In one scene, there is a 3D oil painting. We see the characters marvelling at
the effect they're seeing, but in the broadcast version we don't know what it
is they're looking at until the camera pans around to show us.

In the 3D version, however, you can tell. You don't get the full effect until
later, but even then it's far more pronounced than it is in the 2D version.

There are also a few other depth tricks they use, but they use them sparingly.
In one scene, we see the image of The Doctor as he is broadcasting a message
to another party; in the close-up of the feed (i.e. when it takes up the full
screen), we see the image as we normally would, but in the four corners are an
overlay, like a HUD in a video game or presumably like a HUD in an F16. They
don't move, there's no animation, they're just a bit of stylistic flair, but
you can tell that they're 'over' the image, which gives it a more pronounced
effect, and makes the transmission 'feel' cooler and more futuristic.

I'll be glad when '3D all the things' is gone, but there are a few neat tricks
that I hope we can keep in the future.

------
Yver
I'm always skeptical of claims that _" X will never work"_ that are not backed
by solid research or a mathematical proof.

The current 3D may be nauseating to a number of people, but I do note that
travelling by car is nauseating to some too, and I've seen older people get
similar effects when reading a computer screen that is scrolling too fast.

------
kevinmchugh
"They are doing something that 600 million years of evolution never prepared
them for.

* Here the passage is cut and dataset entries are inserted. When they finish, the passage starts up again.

(** The running score from the base score [k/2], on IEEE 754 values and
    by [Policy.running_double], is the same finite number. *)
Definition running_agrees (k : Z) : bool :=
  forallb
    (fun f =>
       let '(a, d, b, g) := f in
       let x := running (literal k 2) a d b g in
       is_finite x
       && Qeq_bool (to_Q x) (Policy.running_double (k # 2) a d b g))
    flags.

(** The normalised average of [total] over [count], likewise. *)
Definition normalised_agrees (total count : Z) : bool :=
  let x := normalised total count in
  is_finite x
  && Qeq_bool (to_Q x)
       (JsNumber.mul
          (JsNumber.div (ScoringEngine.avgScore total (Z.to_nat count)) 30) 100).

End Binary64.

(* ================================================================== *)
(** ** Callers of the scoring engine *)

(** The severity badge of [IngredientCard]. *)
Module IngredientCard.

Record SeverityConfig : Type := mk {
  icon : string;
  color : string;
  label : string;
  bgColor : string;
  borderColor : string
}.

Definition getSeverityConfig (isAllergen : bool) (finalScore : Z) : SeverityConfig :=
  if isAllergen then
    mk "AlertCircle" "destructive" "ALLERGEN" "bg-destructive/10" "border-destructive"
  else if (7 <=? finalScore)%Z then
    mk "AlertCircle" "destructive" "HIGH RISK" "bg-destructive/10" "border-destructive"
  else if (4 <=? finalScore)%Z then
    mk "AlertTriangle" "default" "MODERATE" "bg-yellow-500/10" "border-yellow-500"
  else
    mk "CheckCircle" "default" "LOW RISK" "bg-green-500/10" "border-green-500".

(** The badge of the card rendered for one [IngredientScore]. *)
Definition severity (s : IngredientScore.t) : SeverityConfig :=
  getSeverityConfig (IngredientScore.isAllergen s) (IngredientScore.finalScore s).

End IngredientCard.

(** [parseFloat]: the double nearest to the decimal literal the string
    starts with.  [None] is NaN.  The literal [Infinity], which has no
    rational value, is read as NaN. *)
Module JsParse.
Import JsString.

Definition digit_value (c : ascii) : Z := (Z.of_nat (code c) - 48)%Z.

(** The longest prefix of decimal digits, and what follows it. *)
Fixpoint span_digits (s : string) : list ascii * string :=
  match s with
  | EmptyString => ([], EmptyString)
  | String c s' =>
      if is_digit c
      then let (ds, rest) := span_digits s' in (c :: ds, rest)
      else ([], s)
  end.

Definition decimal (ds : list ascii) : Z :=
  fold_left (fun acc d => (acc * 10 + digit_value d)%Z) ds 0%Z.

(** ExponentPart: [e] or [E], an optional sign and at least one digit;
    anything else is no exponent. *)
Definition exponent (s : string) : Z :=
  match s with
  | String c s' =>
      if Ascii.eqb c "e" || Ascii.eqb c "E" then
        let (negative, s'') :=
          match s' with
          | String sign t =>
              if Ascii.eqb sign "-" then (true, t)
              else if Ascii.eqb sign "+" then (false, t)
              else (false, s')
          | EmptyString => (false, s')
          end in
        match span_digits s'' with
        | ([], _) => 0%Z
        | (ds, _) => if negative then (- decimal ds)%Z else decimal ds
        end
      else 0%Z
  | EmptyString => 0%Z
  end.

(** StrUnsignedDecimalLiteral: digits, an optional fraction, an optional
    exponent; at least one digit before or after the point. *)
Definition unsigned_literal (s : string) : option Q :=
  let (int, rest) := span_digits s in
  let (frac, rest') :=
    match rest with
    | String point t => if Ascii.eqb point "." then span_digits t else ([], rest)
    | EmptyString => ([], rest)
    end in
  match int ++ frac with
  | [] => None
  | ds =>
      Some (JsNumber.double
              (inject_Z (decimal ds) / inject_Z (10 ^ Z.of_nat (List.length frac))
               * Qpower 10 (exponent rest')))
  end.

Definition parseFloat (s : string) : option Q :=
  match trimStart s with
  | String sign t =>
      if Ascii.eqb sign "-" then option_map Qopp (unsigned_literal t)
      else if Ascii.eqb sign "+" then unsigned_literal t
      else unsigned_literal (String sign t)
  | EmptyString => unsigned_literal EmptyString
  end.

End JsParse.

(** [extractNutritionFacts].  A field is [None] when its key is absent,
    [Some (Some v)] when it holds the number [v] and [Some None] when it
    holds NaN. *)
Module Nutrition.
Import JsString Regex ScoringEngine.

Record t : Type := mk {
  sugar_g_per_100g : option (option Q);
  sodium_mg_per_100g : option (option Q);
  sat_fat_g_per_100g : option (option Q)
}.

(** The capture group, [\d+\.?\d*] in parentheses; [N] below *)
Definition re_number : regex :=
  Group (Cat (Many true 1 is_digit) (Cat (Alt (Lit ".") (Lit "")) (Many true 0 is_digit))).

(** [[s]] under the [i] flag *)
Definition letter_s (c : ascii) : bool := Ascii.eqb (lower_ascii c) "s".

(** [/sugar[s]?[:\s]+N\s*g/i] *)
Definition re_sugar : regex :=
  Cat (Lit "sugar")
    (Cat (Alt (Chr letter_s) (Lit ""))
       (Cat (Many true 1 colon_or_space)
          (Cat re_number (Cat (Many true 0 is_space) (Lit "g"))))).

(** [/sodium[:\s]+N\s*mg/i] *)
Definition re_sodium : regex :=
  Cat (Lit "sodium")
    (Cat (Many true 1 colon_or_space)
       (Cat re_number (Cat (Many true 0 is_space) (Lit "mg")))).

(** [/saturated\s+fat[:\s]+N\s*g/i] *)
Definition re_satFat : regex :=
  Cat (Lit "saturated")
    (Cat (Many true 1 is_space)
       (Cat (Lit "fat")
          (Cat (Many true 1 colon_or_space)
             (Cat re_number (Cat (Many true 0 is_space) (Lit "g")))))).

(** [const m = ocrText.match(re); if (m) data.key = parseFloat(m[1])] *)
Definition field (re : regex) (ocrText : string) : option (option Q) :=
  match match_group1 true re ocrText with
  | Some captured => Some (JsParse.parseFloat captured)
  | None => None
  end.

Definition extractNutritionFacts (ocrText : string) : t :=
  mk (field re_sugar ocrText) (field re_sodium ocrText) (field re_satFat ocrText).

(** A regex without a capture group. *)
Fixpoint no_group (r : regex) : bool :=
  match r with
  | Cat r1 r2 | Alt r1 r2 => no_group r1 && no_group r2
  | Group _ => false
  | _ => true
  end.

End Nutrition.

(** The results page: the two colour helpers and the row [handleSaveScan]
    inserts into table [scans]. *)
Module Results.

(** The string a [Verdict] is at run time. *)
Definition Verdict_string (v : Verdict) : string :=
  match v with
  | Good => "Good"
  | Moderate => "Moderate"
  | Bad => "Bad"
  end.

Definition getVerdictColor (verdict : string) : string :=
  if String.eqb verdict "Good" then "bg-success text-white"
  else if String.eqb verdict "Moderate" then "bg-warning text-white"
  else if String.eqb verdict "Bad" then "bg-danger text-white"
  else "bg-muted".

Definition getScoreColor (score : Z) : string :=
  if (score <=? 30)%Z then "text-success"
  else if (score <=? 60)%Z then "text-warning"
  else "text-danger".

This is a deep problem, which no amount of technical tweaking can
fix. Nothing will fix it short of producing true "holographic" images."

I've no knowledge of the field, but I am reminded of Clarke's first law: "When
a distinguished but elderly scientist states that something is possible, he is
almost certainly right. When he states that something is impossible, he is
very probably wrong."

Is it totally off-base here?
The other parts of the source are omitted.